Return every line from the records below with the string "OtherObject".

---*---

(** A stand-in for the collapse decimation, used to exercise the passes:
    it keeps the first ceil(ratio * n) of the n polygons. *)
Definition keep_leading (m : DecimateModifier Q) (obj : Object Q) : Object Q :=
  let n := List.length (polygons (data obj)) in
  let kept := Z.to_nat (Qceiling (ratio m * inject_Z (Z.of_nat n))) in
  mkObject (mkMesh (positions (data obj)) (firstn kept (polygons (data obj))))
           (vertex_groups obj).

End Decimate.

(* ================================================================== *)
(** * apps/workout/add_files_to_xcode.py *)
(* ================================================================== *)

Module AddFilesToXcode.

Local Open Scope string_scope.

(** [pathlib]: [d / p] and [path.name], the last component of a path. *)
Definition path_join (d p : string) : string := d ++ "/" ++ p.

Fixpoint name_from (acc p : string) : string :=
  match p with
  | EmptyString => acc
  | String c rest =>
      if Ascii.eqb c "/"%char then name_from EmptyString rest
      else name_from (acc ++ String c EmptyString) rest
  end.

Definition path_name (p : string) : string := name_from EmptyString p.

Definition NEW_FILES : list string :=
  [ "Services/WorkoutHistoryService.swift";
    "Services/ContextResolver.swift";
    "Services/WorkoutActionStack.swift";
    "Services/ExerciseReplacementService.swift";
    "Views/Components/HistoricalContextView.swift";
    "Views/Components/SupersetIndicator.swift";
    "Parsers/CorrectionCommandParser.swift";
    "Managers/LLMWorkoutParserEnhanced.swift";
    "Managers/WorkoutManagerExtensions.swift" ].

Definition TARGET_NAME : string := "phoneless-hevy Watch App".

(** The disk: the content of each path that exists. *)
Definition FileSystem : Type := string -> option string.

Definition path_exists (fs : FileSystem) (p : string) : bool :=
  match fs p with
  | Some _ => true
  | None => false
  end.

(** What a call into pbxproj leaves behind: the value after the call and
    whether it returned normally ([ok]) or raised. *)
Record Attempt (A : Type) : Type := mkAttempt { after : A; ok : bool }.
Arguments mkAttempt {A}.
Arguments after {A}.
Arguments ok {A}.

(** What one run of [add_files_to_project] does. *)
Record Outcome : Type := mkOutcome {
  returned : bool;        (* the function's result *)
  disk : FileSystem;      (* the disk when it returns *)
  saved : bool;           (* was [project.save()] called? *)
  added_count : nat;
  skipped_count : nat
}.

Section Script.
(** The directory of the script, [Path(__file__).parent]. *)
Variable SCRIPT_DIR : string.

Definition PROJECT_PATH : string :=
  path_join (path_join SCRIPT_DIR "phoneless-hevy.xcodeproj") "project.pbxproj".
Definition WATCH_APP_DIR : string :=
  path_join SCRIPT_DIR "phoneless-hevy Watch App".

(** pbxproj: the project object and the four calls the script makes. *)
Variable XcodeProject : Type.
Variable PBXFileReference : Type.
Variable load : string -> option XcodeProject.
Variable get_files_by_name : XcodeProject -> string -> list PBXFileReference.
Variable add_file : FileSystem -> XcodeProject -> string -> string -> Attempt XcodeProject.
Variable save : XcodeProject -> FileSystem -> Attempt FileSystem.

(** The loop state: the project object and the two counters. *)
Record LoopState : Type := mkLoopState {
  project : XcodeProject;
  added : nat;
  skipped : nat
}.

(** Lines 70-92: one iteration. *)
Definition add_one (fs : FileSystem) (st : LoopState) (file_path : string) : LoopState :=
  let full_path := path_join WATCH_APP_DIR file_path in
  if negb (path_exists fs full_path) then st
  else
    match get_files_by_name (project st) (path_name full_path) with
    | _ :: _ => mkLoopState (project st) (added st) (S (skipped st))
    | [] =>
        let rel_path := "phoneless-hevy Watch App/" ++ file_path in
        let r := add_file fs (project st) rel_path TARGET_NAME in
        if ok r then mkLoopState (after r) (S (added st)) (skipped st)
        else mkLoopState (after r) (added st) (skipped st)
    end.

(** Lines 51-105. *)
Definition add_files_to_project (fs : FileSystem) : Outcome :=
  match fs PROJECT_PATH with
  | None => mkOutcome false fs false 0 0
  | Some content =>
      match load content with
      | None => mkOutcome false fs false 0 0
      | Some proj =>
          let st := fold_left (add_one fs) NEW_FILES (mkLoopState proj 0 0) in
          if Nat.ltb 0 (added st) then
            let w := save (project st) fs in
            mkOutcome (ok w) (after w) true (added st) (skipped st)
          else mkOutcome true fs false (added st) (skipped st)
      end
  end.

End Script.

(** A listed file needs no registration when it is missing on disk or the
    project already has a file of that name. *)
Definition nothing_to_add {P R : Type} (dir : string) (fs : FileSystem)
    (get_files_by_name : P -> string -> list R) (proj : P) : Prop :=
  forall f, In f NEW_FILES ->
    fs (path_join (WATCH_APP_DIR dir) f) = None \/
    get_files_by_name proj (path_name (path_join (WATCH_APP_DIR dir) f)) <> [].

(** ** A small stand-in for pbxproj, to run the function on sample disks:
    a project is the list of the paths it references, stored one per line. *)
Definition toy_project : Type := list string.

Fixpoint lines_from (acc s : string) : list string :=
  match s with
  | EmptyString => match acc with EmptyString => [] | _ => [acc] end
  | String c rest =>
      if Ascii.eqb c "010"%char then acc :: lines_from EmptyString rest
      else lines_from (acc ++ String c EmptyString) rest
  end.

Definition toy_load (content : string) : option toy_project :=
  Some (lines_from EmptyString content).

Definition toy_get_files_by_name (p : toy_project) (nm : string) : list string :=
  filter (fun q => String.eqb (path_name q) nm) p.

Definition toy_add_file (fs : FileSystem) (p : toy_project) (rel_path target : string)
    : Attempt toy_project :=
  mkAttempt (p ++ [rel_path])%list true.

Definition toy_dump (p : toy_project) : string :=
  fold_right (fun q s => q ++ String "010"%char s) EmptyString p.

Definition toy_save (path : string) (p : toy_project) (fs : FileSystem)
    : Attempt FileSystem :=
  mkAttempt (fun q => if String.eqb q path then Some (toy_dump p) else fs q) true.

Definition toy_run (dir : string) (fs : FileSystem) : Outcome :=
  add_files_to_project dir toy_project string toy_load toy_get_files_by_name
    toy_add_file (toy_save (PROJECT_PATH dir)) fs.

(** A disk holding only the project file, which references nothing. *)
Definition bare_disk : FileSystem :=
  fun q => if String.eqb q (PROJECT_PATH "/w") then Some EmptyString else None.

(** A disk that also holds one of the listed Swift files. *)
Definition disk_with_resolver : FileSystem :=
  fun q =>
    if String.eqb q (path_join (WATCH_APP_DIR "/w") "Services/ContextResolver.swift")
    then Some "import Foundation"
    else bare_disk q.

(** The same disk once the project already references that file. *)
Definition disk_resolver_registered : FileSystem :=
  fun q =>
    if String.eqb q (PROJECT_PATH "/w")
    then Some (toy_dump ["phoneless-hevy Watch App/Services/ContextResolver.swift"])
    else disk_with_resolver q.

(** A disk without the project file. *)
Definition no_project_disk : FileSystem := fun _ => None.

End AddFilesToXcode.

(* ================================================================== *)
(** * apps/portfolio/decimate.py: the command line and the scene *)
(* ================================================================== *)

Module DecimateScript.
Import Decimate.

Local Open Scope string_scope.

(** What the whole script can raise: the builtins' exceptions of
    [PyError], IndexError from [argv[0]] and [argv[1]], and the
    RuntimeError of a bpy operator that fails. *)
Inductive ScriptError : Type :=
| Builtin (e : PyError)
| IndexError
| RuntimeError.

Definition lift {A : Type} (m : PyError + A) : ScriptError + A :=
  match m with
  | inl e => inl (Builtin e)
  | inr a => inr a
  end.

Definition and_then {A B : Type} (m : ScriptError + A)
    (k : A -> ScriptError + B) : ScriptError + B :=
  match m with
  | inl e => inl e
  | inr a => k a
  end.

Declare Scope script_scope.
Delimit Scope script_scope with script.
Notation "x <~ m ;; k" := (and_then m (fun x => k))
  (at level 61, m at next level, right associativity) : script_scope.

(** Lines 7-11: the five settings of a run. *)
Record Args (F : Type) : Type := mkArgs {
  input_file : string;
  output_file : string;
  body_ratio : F;
  face_ratio : F;
  face_cutoff_y : F
}.
Arguments mkArgs {F}.
Arguments input_file {F}.
Arguments output_file {F}.
Arguments body_ratio {F}.
Arguments face_ratio {F}.
Arguments face_cutoff_y {F}.

(** The objects of the scene: meshes, and everything else ([obj.type] is
    not 'MESH'). *)
Inductive OtherType : Type := EMPTY | CAMERA | LIGHT | ARMATURE | CURVE.

Inductive SceneObject (F : Type) : Type :=
| MeshObject (o : Object F)
| OtherObject (t : OtherType).
Arguments MeshObject {F}.
Arguments OtherObject {F}.

(** The call of the exporter on line 88: the path and the scene it writes. *)
Record ExportCall (F : Type) : Type := mkExportCall {
  filepath : string;
  exported : list (SceneObject F)
}.
Arguments mkExportCall {F}.
Arguments filepath {F}.
Arguments exported {F}.

(** Line 5: [argv[argv.index("--") + 1:]], the items after the first "--";
    [list.index] raises ValueError when there is none. *)
Fixpoint after_separator (argv : list string) : ScriptError + list string :=
  match argv with
  | [] => inl (Builtin ValueError)
  | a :: rest => if String.eqb a "--" then inr rest else after_separator rest
  end.

(** [argv[i]]. *)
Definition item (argv : list string) (i : nat) : ScriptError + string :=
  match nth_error argv i with
  | Some a => inr a
  | None => inl IndexError
  end.

(** Line 23. *)
Fixpoint mesh_objects {F : Type} (scene : list (SceneObject F)) : list (Object F) :=
  match scene with
  | [] => []
  | MeshObject o :: rest => o :: mesh_objects rest
  | OtherObject _ :: rest => mesh_objects rest
  end.

(** The loop changes the mesh objects in place: the scene afterwards holds
    the processed objects where the mesh objects were. *)
Fixpoint write_back {F : Type} (scene : list (SceneObject F))
    (processed : list (Object F)) : list (SceneObject F) :=
  match scene with
  | [] => []
  | MeshObject o :: rest =>
      match processed with
      | o' :: more => MeshObject o' :: write_back rest more
      | [] => MeshObject o :: write_back rest []
      end
  | OtherObject t :: rest => OtherObject t :: write_back rest processed
  end.

Section Script.
Context {F : Type} {FF : Float F}.

(** [float(s)]: the parsed value, or None when it raises ValueError. *)
Variable float : string -> option F.

(** The literals 0.02, 0.15 and 0.5 of lines 9-11. *)
Variable default_body_ratio : F.
Variable default_face_ratio : F.
Variable default_face_cutoff_y : F.

(** [float(argv[i]) if len(argv) > i else default]. *)
Definition float_item (argv : list string) (i : nat) (default : F) : ScriptError + F :=
  match nth_error argv i with
  | Some a =>
      match float a with
      | Some v => inr v
      | None => inl (Builtin ValueError)
      end
  | None => inr default
  end.

(** Lines 4-11. *)
Definition parse_args (sys_argv : list string) : ScriptError + Args F :=
  (argv <~ after_separator sys_argv ;;
   input <~ item argv 0 ;;
   output <~ item argv 1 ;;
   body <~ float_item argv 2 default_body_ratio ;;
   face <~ float_item argv 3 default_face_ratio ;;
   cutoff <~ float_item argv 4 default_face_cutoff_y ;;
   inr (mkArgs input output body face cutoff))%script.

(** Blender: the glTF importer (None when the operator fails) and the
    application of a modifier. *)
Variable import_gltf : string -> option (list (SceneObject F)).
Variable modifier_apply : DecimateModifier F -> Object F -> Object F.

(** The whole script, lines 4-89: what reaches the exporter. *)
Definition run_script (sys_argv : list string) : ScriptError + ExportCall F :=
  (args <~ parse_args sys_argv ;;
   scene <~ match import_gltf (input_file args) with
            | Some scene => inr scene
            | None => inl RuntimeError
            end ;;
   processed <~ lift (process_all modifier_apply (body_ratio args) (face_ratio args)
                        (face_cutoff_y args) (mesh_objects scene)) ;;
   inr (mkExportCall (output_file args) (write_back scene processed)))%script.

End Script.




(** A mesh object is fit for processing when its mesh has a vertex and a
    polygon. *)
Definition has_vertices_and_faces {F : Type} (obj : Object F) : Prop :=
  positions (data obj) <> [] /\ polygons (data obj) <> [].

(** A triangle one of whose vertices has a NaN height. *)
Definition nan_triangle64 : Mesh binary64 :=
  mkMesh
    [ mkVector (b64_of_Z 0) (b64_of_Z 0) (b64_of_Z 0);
      mkVector (b64_of_Z 1) b64_nan (b64_of_Z 0);
      mkVector (b64_of_Z 0) (b64_of_Z 2) (b64_of_Z 1) ]
    [ [0; 1; 2] ]%nat.

(** A mesh with vertices and no polygon. *)
Definition loose_points : Mesh Q :=
  mkMesh [ mkVector 0 0 0; mkVector 0 1 0 ]%Q [].

(** Strictly increasing lists of indices. *)
Fixpoint increasing_from (lo : nat) (l : list nat) : Prop :=
  match l with
  | [] => True
  | i :: rest => (lo <= i)%nat /\ increasing_from (S i) rest
  end.

(** ** Stand-ins to run the script on sample command lines *)

(** A parser for unsigned decimals such as "12" or "0.25". *)
Definition digit_of (c : ascii) : option Z :=
  let n := Z.of_nat (nat_of_ascii c) in
  if ((48 <=? n) && (n <=? 57))%Z then Some (n - 48)%Z else None.

Fixpoint decimal_from (num den : Z) (point : bool) (s : string) : option Q :=
  match s with
  | EmptyString => Some (Qmake num (Z.to_pos den))
  | String c rest =>
      if Ascii.eqb c "."%char then
        if point then None else decimal_from num den true rest
      else
        match digit_of c with
        | Some d =>
            decimal_from (10 * num + d)%Z (if point then 10 * den else den)%Z point rest
        | None => None
        end
  end.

---*---

= Expected output =
| OtherObject (t : OtherType).
Arguments OtherObject {F}.
  | OtherObject _ :: rest => mesh_objects rest
  | OtherObject t :: rest => OtherObject t :: write_back rest processed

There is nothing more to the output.